Make the Lord your choice

  • August 26, 2009
21st Sunday in Ordinary Time (Year B) Aug. 23 (Joshua 24:1-2, 15-17, 18; Psalm 34; Ephesians 4:32-5:2, 21-32; John 6:53, 60-69)

At some point everyone makes a fundamental decision that colours the quality and value of their entire life. They decide whom or what they will serve. We might protest that we are independent and serve no one, but in fact we are all caught in a web of social, personal and economic relationships that demand various degrees of commitment.

But we can make choices: we can serve humanity, the common good, our family and friends, even some cause or ideology, and there is nothing wrong with that. But often the decision is a subtle (or not so subtle) decision to serve self-interests. Ironically, this orientation towards self often exists among those who consider themselves quite religious. And serving self is the source of much of the world’s pain and misery.

The best choice we can make is to serve God in a meaningful way, not just with lip service or fanaticism. Joshua is about to lead the Israelites into the Promised Land. They have not been faithful to God during the journey through the wilderness, nor will they be faithful in the future — in other words, we have a lot in common with them. But he commands them to make a deliberate choice of whom they will serve. If they want the pagan gods of the surrounding peoples, so be it. But choose, and choose now. Joshua cannot and will not make that choice for others: “As for me and my household, we will serve the Lord.”

We cannot make choices for others, but that does not keep us from trying. It is useless to fume and rant because others will not share our beliefs or opinions. We can only choose consciously each day whom we will serve — or to put it another way, choose our highest ideal. Our life is measured by our highest ideals even if we fall short in living up to them. It is the desire of our mind and heart that is important — and there is no higher desire than to love and serve God and humanity.

Love is more than something that is “nice” to do — it is imitation of God and a way of manifesting God in the world. It’s actually quite an incredible power that we have. We can choose to reveal God to others through our way of life and the quality of our love or we can also choose to deny that revelation of God by closing our hearts. Being kind, loving and forgiving is the sacrifice or offering that is always pleasing to God. This sort of “living in love” has little to do with the verses in Ephesians that command wives to submit to their husbands or slaves to obey their masters.
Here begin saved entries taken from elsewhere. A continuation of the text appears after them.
(** A hidden-state layer, with the page of the other groups. *)
Definition align_hidden (common_page group_block_size : Z) (x : string * LayerSpec) : result LayerGroup :=
  let '(name, s) := x in
  a ← unwrap AttributeError (attention_of s);
  let per_token := num_kv_heads a * head_size a * itemsize (dtype a) in
  if (per_token =? 0) || (common_page =? 0) then Err ZeroDivisionError
  else
    let max_block_size := Z.max (common_page / per_token) 1 in
    s ← replace_block_and_padding (_largest_divisor_at_most group_block_size max_block_size) common_page s;
    Ok (mkLayerGroup [name] (OneSpec s) false).

Definition add_hidden (hidden : LayerDict) (groups : list LayerGroup) : result (list LayerGroup) :=
  match hidden with
  | [] => Ok groups
  | _ =>
      common_page ← get_uniform_page_size (kv_cache_spec <$> groups);
      let group_block_size := foldr Z.gcd 0 ((λ g, group_spec_block_size (kv_cache_spec g)) <$> groups) in
      aligned ← mapM_ok (align_hidden common_page group_block_size) hidden;
      Ok (groups ++ aligned)
  end.

Definition get_kv_cache_groups (cfg : VllmConfig) (specs : LayerDict) : result (list LayerGroup) :=
  specs ← (if disable_hybrid_kv_cache_manager cfg then unify_hybrid_kv_cache_specs specs else Ok specs);
  match specs with
  | [] => Ok []
  | _ =>
      uniform ← is_kv_cache_spec_uniform specs;
      if uniform : bool then _get_kv_cache_groups_uniform_spec specs
      else
        uniform_spec ← from_specs specs;
        match uniform_spec with
        | Some u => Ok (_get_kv_cache_groups_uniform_type u)
        | None =>
            let hidden_specs := filter (λ x, is_hidden_state x.2 = true) specs in
            let filtered_spec := filter (λ x, is_hidden_state x.2 = false) specs in
            packed_groups ← _get_packed_kv_cache_groups cfg filtered_spec;
            match packed_groups with
            | Some ((_ :: _) as groups) => Ok (groups ++ ((λ x, mkLayerGroup [x.1] (OneSpec x.2) false) <$> hidden_specs))
            | _ =>
                match unify_kv_cache_spec_page_size filtered_spec with
                | Err NotImplementedError =>
                    fallback_groups ← _try_get_full_allocation_fallback_groups specs;
                    unwrap NotImplementedError fallback_groups
                | Err e => Err e
                | Ok filtered_spec =>
                    groups ← _get_kv_cache_groups_uniform_page_size filtered_spec;
                    groups ← add_hidden hidden_specs groups;
                    _annotate_eagle_groups cfg specs groups false
                end
            end
        end
  end.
These are cultural values that reflect the first-century Greco-Roman world rather than the Sermon on the Mount. “Living in love” also means living in equality and justice.

Jesus has just finished His “bread of life” discourse and the reviews range from lukewarm to total rejection. There is a current of puzzlement, anger and disgust in the group of followers and it is at this point that many begin to bail out. Jesus issues a provocative challenge not to believe just on the basis of His words but on the evidence in the form of His resurrection from the dead and return to God the Father. The message that He has brought from the Father provides spirit and life so the challenge is to “taste and see.”

Jesus poses a poignant question to Peter: Are you going to bail out too? Peter is indeed puzzled — he doesn’t understand the teaching completely and probably doesn’t fully comprehend who Jesus is, only that He is the “Holy One of God” — God’s emissary. He recognizes that the teachings of Jesus are unique and give life. Despite the challenges and difficulties of understanding the path there is really no other option.

We are very much like Peter — we would like some answers, we wish things were clearer and we find the path difficult. We may be tempted to walk away like some of the followers in the story. But like Peter we can make a choice: to follow Jesus wherever He leads, confident that we will grow in illumination and understanding during the journey.